The Public Utilities Regulatory Commission’s announcement of reductions in electricity and water tariffs was met with a swift and pointed response from the Minority in Parliament: welcome, but nowhere near enough.
Deputy Ranking Member of Parliament’s Energy Committee, Collins Adomako Mensah, delivered the critique in direct terms, arguing that the adjustments, an average 4.81 percent reduction in electricity tariffs and 3.06 percent for water, both effective April 1, 2026, fall well short of what Ghanaian consumers actually need after years of punishing utility costs.
“The Regulatory Commission announced reductions in electricity and water tariffs, but we say plainly this reduction is insufficient and Ghanaian consumers deserve far better,” he said.
The Minority’s case is not built on political instinct alone, it rests on an analysis of PURC’s own quarterly data for 2025, which they argue reveals a consistent pattern of overestimation in both inflation and exchange rate projections. Those overestimates, they contend, have been baked into tariff calculations in ways that have systematically disadvantaged consumers, and which make the current modest reductions an inadequate correction.
The figures Adomako Mensah cited are striking. In the first and second quarters of 2025, PURC projected an inflation rate of 22.49 percent against an actual average of 20.3 percent, an over-projection of 2.19 percentage points. By the third quarter, the gap had widened dramatically: the Commission projected 20.67 percent inflation when the actual figure came in at 11 percent, an over-projection of 9.67 percentage points.

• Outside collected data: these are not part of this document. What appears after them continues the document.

(** The episodes of that feed. *)
Definition episodeOfItem (titleText audio : string) : PodcastEpisode :=
  {| title := JStr (str titleText);
     guid := JStr (str titleText);
     pubDate := JStr (str "Mon, 01 Jan 2024 00:00:00 GMT");
     duration := JStr (str "00:10:00");
     description := JStr (str "About this episode");
     link := JStr (str "https://example.org/");
     imageUrl := JStr [];
     audioUrl := JStr (str audio);
     season := None;
     episode := None |}.

Definition firstEpisode : PodcastEpisode :=
  episodeOfItem "First" "https://example.org/1.mp3".
Definition secondEpisode : PodcastEpisode :=
  episodeOfItem "Second" "https://example.org/2.mp3".

Definition twoEpisodes : list PodcastEpisode := [firstEpisode; secondEpisode].


(** The same feed on a host where only the sidecar of the first episode
    cannot be written. *)
Definition lockedSidecarHost : Host :=
  simpleHost (Ok (feedDocument [firstItem; secondItem])) serveSecondOnly
    (fun path =>
       if decide (path = str "out/json/first.json")
       then Some (ErrorObject (str "Permission denied"))
       else None).

(** A feed of two items, the second of which has no enclosure. *)
Definition noEnclosureFields : list (jsstring * jsval) :=
  [ (str "title", JStr (str "Teaser"));
    (str "guid", JStr (str "teaser"));
    (str "pubDate", JStr (str "Tue, 02 Jan 2024 00:00:00 GMT"));
    (str "description", JStr (str "Coming soon")) ].

Definition brokenFeedHost : Host :=
  simpleHost (Ok (feedDocument [firstItem; JObj noEnclosureFields]))
    (fun _ => Ok (okResponse [1; 2; 3])) (fun _ => None).

(** An episode whose image URL has no dot. *)
Definition coverEpisode : PodcastEpisode :=
  {| title := JStr (str "Pilot");
     guid := JStr (str "pilot");
     pubDate := JStr (str "Mon, 01 Jan 2024 00:00:00 GMT");
     duration := JStr (str "00:10:00");
     description := JStr (str "About this episode");
     link := JStr (str "https://example.org/");
     imageUrl := JStr (str "http://localhost/cover");
     audioUrl := JStr (str "https://example.org/pilot.mp3");
     season := None;
     episode := None |}.

(** An item whose season element holds text that is no number. *)
Definition bonusItem : jsval :=
  feedItem "Bonus" "https://example.org/bonus.mp3"
    [ (str "itunes:season", JStr (str "abc")) ].

(** An item of season 2, episode 07, with the season revived as a number
    and the episode kept as text. *)
Definition numberedItem : jsval :=
  feedItem "Numbered" "https://example.org/numbered.mp3"
    [ (str "itunes:season", JNum (Int 2));
      (str "itunes:episode", JStr (str "07")) ].


(** ** Further notions *)

(** Two code units that [sanitizeFilename] cannot tell apart: both are
    replaced, or they are the same letter or digit up to case. *)
Definition sameAfterSanitizing (c d : N) : Prop :=
  matchesNonAlnum c = matchesNonAlnum d
  /\ (matchesNonAlnum c = false -> asciiLower c = asciiLower d).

If tariffs were calibrated to inflation figures that turned out to be significantly higher than reality, the logical conclusion, which the Minority is drawing explicitly, is that consumers have been overcharged and that the current reductions represent only a partial correction of that imbalance.
“In quarter one and quarter two, the commission projected an inflation rate of 22.49 per cent against an actual average of 20.3 per cent, an over-projection of 2.19 points. In quarter three, the projection was 20.67 per cent when the actual figure was 11 per cent, an over-projection of 9.67 points,” he noted.
Set against the backdrop of rising fuel and energy costs that are simultaneously squeezing households and businesses from other directions, the Minority argues that a five percent electricity tariff reduction is simply inadequate to the moment.
“The ongoing increases in fuel and energy costs are squeezing households and businesses from multiple fronts. A mere 5 per cent reduction does not go far enough,” Adomako Mensah said, with the opposition pressing instead for reductions of up to 10 percent to deliver relief that is actually felt.
PURC’s tariff adjustments form part of its routine quarterly review process, designed to reflect real-time changes in exchange rates, inflation, and operational costs within the energy sector. But as Ghana’s cost-of-living pressures continue to mount and the gap between policy adjustments and household reality remains wide, the debate over the adequacy of those adjustments is unlikely to quieten anytime soon.